33. All the Calliden shares acquired by the LTI Plan Participants on 12 December 2014 under the LTI Plan were disposed of under the Scheme to Steadfast on 23 December 2014 (within 30 days from the date of acquisition).
Ruling
The Special Dividend
34. The Special Dividend of $0.05 per Calliden share paid to the LTI Plan Participants constitutes a 'dividend' as defined in subsection 6(1) of the ITAA 1936.

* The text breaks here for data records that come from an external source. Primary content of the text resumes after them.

(** C36: the example that restarts nodes leaves nothing of them behind, with the executor that
    is the default.  It panics only where reading /proc does ([threads] without a number).
    In every other case, also if a start or a reading fails, the tasks at the end are those
    that were there before, those that the swarms of the nodes have detached (nobody has a
    handle of them) and one, the collector, for each dropped node whose network future the
    runtime still holds; and once the runtime has dropped these futures, in any order and
    as late as it likes, only the tasks of the beginning and the detached ones are left. *)
Theorem restarts_leave_nothing first rounds asleep last pr :
  p_left pr = [] -> p_detached pr = [] ->
  match restart_main e first rounds asleep last pr with
  | Done (pr', _) =>
      p_left (reap_all pr') = [] /\
      (exists gcs, NoDup gcs /\ length gcs = length (p_left pr') /\ (forall g, g ∈ gcs -> ~ scheduled (p_rt pr) g) /\
         forall j, scheduled (p_rt pr') j <-> j ∈ gcs \/ scheduled (p_rt pr) j \/ j ∈ p_detached pr') /\
      forall order, p_left (foldl reap pr' order) = [] ->
        forall j, scheduled (p_rt (foldl reap pr' order)) j <-> scheduled (p_rt pr) j \/ j ∈ p_detached pr'
  | Panic _ => exists r, r ∈ readings first rounds last /\ is_done (look r) = false
  end.
Proof.
  intros H0 Hd0. assert (Hok : process_ok (scheduled (p_rt pr)) pr).
  { split; rewrite Hd0; [|by intros j ?%not_elem_of_nil]. exists []. rewrite H0.
    split_and!; [constructor|constructor|by intros g ?%not_elem_of_nil|]. intros j. set_solver. }
  apply (restart_main_ok _ first rounds asleep last) in Hok.
  destruct (restart_main e first rounds asleep last pr) as [[pr' r]|w]; [|done].
  destruct Hok as [Hok _]. split; [apply reap_all_left|]. split.
  - destruct Hok as (gcs & Hnd & Hl & Hnew & Hs). exists gcs.
    split_and!; [done|symmetry; by eapply Forall2_length|intros g Hg Hb; apply (Hnew g Hg); by left|done].
  - intros order Hnil. destruct (reaps_ok _ _ order Hok) as (gcs & _ & Hl & _ & Hs). rewrite Hnil in Hl.
    apply Forall2_nil_inv_l in Hl as ->. intros j. rewrite Hs. set_solver.
Qed.
End Inv.
End Restart.
(** Dial a peer that is gone, and have it pruned if it is still there. *)
Definition check_gone (id : nat) (peer : PeerId) : script unit :=
  send id (CliCommand.Dial peer) ;;
  alive ← unwrapped (select id (Timeout 10) (still_alive peer));
  if (alive : bool) then send id CliCommand.PrunePeers ;; discard (select id (Timeout 10) (is_removed peer))
  else Finish tt.

Definition take_down (consumers : table) : script unit := each consumers (fun '(id, _) => Down id (Finish tt)).

Definition nat_checks (disable_port_reuse : bool) (providers consumers : table) : script unit :=
  if disable_port_reuse then
    each providers (fun '(id, _) => each consumers (fun '(_, (peer, _)) =>
      discard (select id (Deadline 10) (has_none peer))))
  else
    each providers (fun '(id, _) =>
      each consumers (fun '(_, (peer, _)) => discard (select id (Deadline 10) (nat_identified peer))) ;;
      Drain id (Finish tt)) ;;
    take_down consumers ;;
    each providers (fun '(id, _) => each consumers (fun '(_, (peer, _)) =>
      discard (select id (Deadline 30) (is_disconnected peer)) ;;
      DrainMatching id (is_failure peer) (check_gone id peer))).

Definition discover_nat (disable_port_reuse : bool) (providers consumers : table) : script unit :=
  all_listening (providers.*1 ++ consumers.*1) ;;
  introduce consumers providers ;;
  all_see true consumers providers "Dial" ;;
  nat_checks disable_port_reuse providers consumers.

(** ** discover_nat_forward.rs *)

(** [a.replace(1, |_| Some(Protocol::Tcp(30000)))]. *)
Definition forwarded (a : Multiaddr) : option Multiaddr := replace a 1 (Tcp 30000).

(** The first connection of [peer]. *)
Definition connection_of (peer : PeerId) (e : CliEvent.t) : outcome (option Multiaddr) :=
  match e with
  | CliEvent.PeerInfoEvent p i =>
      if decide (p = peer) then a ← first_connection i; Done (Some a) else Done None
  | _ => Done None
  end.
Definition nat_address (peer : PeerId) (e : CliEvent.t) : outcome (option Multiaddr) :=
  match e with
  | CliEvent.PeerInfoEvent p i =>
      if decide (p = peer) then a ← first_connection i; Done (forwarded a) else Done None
  | _ => Done None
  end.
Lemma start_machines_up s jobs delay net cfgs :
  Up s jobs -> net < length (networks s) ->
  exists s', foldM (start_machine true delay net) s cfgs ↓ s' /\
    Up s' (jobs ++ ((fun cfg => mkJob cfg delay net) <$> cfgs)) /\
    networks s' = networks s /\ nat_routes s' = nat_routes s.
Proof.
  revert s jobs. induction cfgs as [|cfg cfgs IH]; intros s jobs Hup Hnet.
  { exists s. cbn. by rewrite app_nil_r. }
  destruct (start_machine_up s jobs delay net cfg Hup Hnet) as (s1 & E1 & Hup1 & Hn1 & Hr1).
  destruct (IH s1 _ Hup1) as (s2 & E2 & Hup2 & Hn2 & Hr2); [by rewrite Hn1|].
  exists s2. cbn [foldM]. rewrite E1. cbn [mbind outcome_bind]. rewrite E2.
  rewrite <- app_assoc in Hup2. split_and!; [done|exact Hup2|congruence|congruence].
Qed.

Lemma no_machine_found s delay net cfg cfgs :
  is_done (foldM (start_machine false delay net) s (cfg :: cfgs)) = false.
Proof. done. Qed.

(** A new network: nothing else changes. *)
Lemma spawn_network_up s jobs r :
  Up s jobs -> exists s', spawn_network s r = (s', length (networks s)) /\ Up s' jobs /\
    networks s' = networks s ++ [r] /\ nat_routes s' = nat_routes s.
Proof.
  intros [Hi Hc Hp Ha]. pose proof (spawn_network_view s r) as H. destruct (spawn_network s r) as [s' n].
  destruct H as (-> & Hn & Hm & Hc' & Hp' & Hr). exists s'. split; [done|]. split; [|done].
  split; [by rewrite Hm|by rewrite Hc'|by intros; rewrite Hp'|intros i j x y; rewrite Hm, Hp'; apply Ha].
Qed.

Lemma add_nat_route_up s jobs c a b :
  Up s jobs -> Up (add_nat_route s c a b) jobs /\ networks (add_nat_route s c a b) = networks s /\
    nat_routes (add_nat_route s c a b) = nat_routes s ++ [(c, a, b)].
Proof.
  intros [Hi Hc Hp Ha]. destruct (add_nat_route_view s c a b) as (Hr & Hm & Hn & Hc' & Hp'). split; [|done].
  split; [by rewrite Hm|by rewrite Hc'|by intros; rewrite Hp'|intros i j x y; rewrite Hm, Hp'; apply Ha].
Qed.

Lemma up_new : Up netsim_new [].
Proof.
  destruct new_empty as (Hm & _ & Hc & Hp & _). split; [by rewrite Hm|by rewrite Hc|by intros; rewrite Hp|].
  intros i j x y _. by rewrite Hm.
Qed.

(** The machines of [run_netsim]. *)
Definition netsim_jobs (opts : HarnessOpts) (dir : string) : list job :=
  (fun cfg => mkJob cfg (Some (from_millis (delay_ms opts))) 0) <$> (harness_config opts dir any_30000 <$> seq 0 (n_nodes opts)).
Definition nat_jobs (opts : HarnessOpts) (dir : string) : list job :=
  (fun cfg => mkJob cfg None 1) <$> nat_consumer_configs opts dir any_30000.
Lemma prints_all peer (es : list Event.t) : exists lines, prints debug_failure peer es lines.
Proof.
  induction es as [|e es [lines IH]]; [exists []; constructor|].
  destruct (print_event debug_source debug_failure (fun _ => None) e) as [x|] eqn:Ex; eexists; by econstructor.
Qed.

(** Whatever happens to the books is one side of some run of the test, with any end if it
    does not decide. *)
Lemma side_exists B st peer tx (l : list happening) addr tail ans :
  book_wf B st -> is_Some (peers st !! peer) -> peer <> local_peer_id st -> Forall (happening_ok peer) l ->
  event_stream st = [tx] -> connected tx = true -> is_loopback addr = false ->
  match outcome_of l with Some r => ans = Decides r | None => ends_with tail ans end ->
  exists lines, side B peer l (Got (Some (CliEvent.NewListenAddr addr)) :: lines ++ tail) ans.
Proof.
  intros Hw Hi Hne Hl Hs Hc Hlo Ht. destruct (lives_judged B st peer l Hw Hi Hne Hl) as (st' & es & E1 & Hh & _).
  destruct (hears_queue _ _ _ _ Hh Hs Hc) as (tx' & Htx & Hq). destruct (prints_all peer es) as [lines Hp]. exists lines.
  by eapply (side_of B peer l [] addr st tx st' tx' es).
Qed.
End Test.

Section SimOpenWitness.
Import SimMain SimArgs SimNet.

Definition zero : @PeerId sim := 0%N.
Definition one : @PeerId sim := 1%N.
Definition at_30000 (n : Z) : @Multiaddr sim := [Ip4 (ip 10 0 0 n); Tcp 30000].

(** The book of a node that was told of the other. *)
Definition knows (self other : @PeerId sim) (n : Z) : @AddressBook utc_nanos sim sim_channels :=
  run (add_address (at_ns 5) (swarm_events (new self false false false) stream) other (at_30000 n) User).

Lemma knows_wf self other n : book_wf 0 (knows self other n).
Proof.
  unfold knows. destruct (add_address_total 0 (at_ns 5) (swarm_events (new self false false false) stream) other (at_30000 n) User)
    as (st & E & H & _).
  - destruct (book_new_wf (L := sim) 0 self false false false). by split.
  - by rewrite E.
Qed.

(** The first node dials a node it is connecting to, then a dial fails because the second
    node dials at the same time, then the connection comes and another one fails. *)
Definition at_once : list (@happening utc_nanos sim) :=
  [Fails ticks zeros (ByPeer DialPeerConditionFalse);
   Fails ticks zeros (ByPeer (DialTransport [(at_30000 11, TransportOther IoWrapNoise)]));
   Connects (at_ns 40) (at_ns 41) (Dialer (at_30000 11) tt) 0;
   Fails ticks zeros (ByPeer WrongPeerId)].
Definition is_called : list (@happening utc_nanos sim) :=
  [Connects (at_ns 40) (at_ns 41) (Listener (at_30000 11) (at_30000 10)) 0].

Lemma fails_ok peer e : happening_ok peer (Fails ticks zeros (ByPeer e) : @happening utc_nanos sim).
Proof. exact (conj zeros_ok I). Qed.

Lemma at_once_ok peer : Forall (happening_ok peer) at_once.
Proof.
  unfold at_once. rewrite !Forall_cons. split; [exact (fails_ok _ _)|]. split; [exact (fails_ok _ _)|].
  split; [exact I|]. split; [exact (fails_ok _ _)|constructor].
Qed.

Lemma is_called_ok peer : Forall (happening_ok peer) is_called.
Proof. apply Forall_singleton. exact I. Qed.

Lemma one_side self other n l tail ans :
  other <> self -> is_Some (peers (knows self other n) !! other) -> Forall (happening_ok other) l ->
  event_stream (knows self other n) = [hd stream (event_stream (knows self other n))] ->
  match outcome_of l with Some r => ans = Decides r | None => ends_with tail ans end ->
  local_peer_id (knows self other n) = self -> connected (hd stream (event_stream (knows self other n))) = true ->
  is_loopback (at_30000 n) = false -> exists lines, side (T := sim_text) (fun _ => "failure") 0 other l
    (Got (Some (CliEvent.NewListenAddr (at_30000 n))) :: lines ++ tail) ans.
Proof.
  intros Hne Hp Hl Hs Ha Hself Hc Hlo.
  apply (side_exists (T := sim_text) (fun _ => "failure") 0 (knows self other n) other (hd stream (event_stream (knows self other n))));
    try done; [apply knows_wf|by rewrite Hself].
Qed.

Assessability of the Special Dividend
35. An LTI Plan Participant who receives the fully franked Special Dividend and is a resident of Australia as defined in subsection 6(1) of the ITAA 1936, is required to include the Special Dividend as assessable income under subparagraph 44(1)(a)(i) of the ITAA 1936.
Gross up and tax offset
36. An LTI Plan Participant who receives the fully franked Special Dividend directly and satisfies the residency requirements in section 207-75:
- •
- must include the amount of the franking credit attached to the Special Dividend in their assessable income, and
- •
- will be entitled to a tax offset equal to the amount of the franking credit,
under section 207-20, subject to being a 'qualified person' in relation to the Special Dividend.
Qualified person
37. In order to be a 'qualified person' in relation to the Special Dividend for the purposes of former Division 1A of Part IIIAA of the ITAA 1936 (former Division 1A), each LTI Plan Participant will need to have held their Calliden shares 'at risk' for a continuous period of at least 45 days in the primary qualification period or the secondary qualification period. An LTI Plan Participant must exclude any days on which they have materially diminished risks of loss or opportunities for gain in respect of their Calliden shares.
38. The LTI Plan Participants received legal and beneficial title of their Calliden shares on 12 December 2014 on the vesting of the unvested Incentive Rights.
39. An LTI Plan Participant is considered to no longer hold their Calliden shares 'at risk' for the purposes of former Division 1A as from the Scheme Record Date of 19 December 2014.
40. Accordingly, an LTI Plan Participant would have held the Calliden shares 'at risk' only during the period from 13 December 2014 to 18 December 2014.
41. As the LTI Plan Participants will not have held their Calliden shares 'at risk' for a continuous period of 45 days in the relevant qualification period, an LTI Plan Participant is not a 'qualified person' under former Division 1A in relation to the Special Dividend.
ESS Deferred taxing point
42. Incentive Rights acquired under the LTI Plan by the LTI Plan Participant are ESS interests acquired under an employee share scheme and Division 83A will apply to the interests.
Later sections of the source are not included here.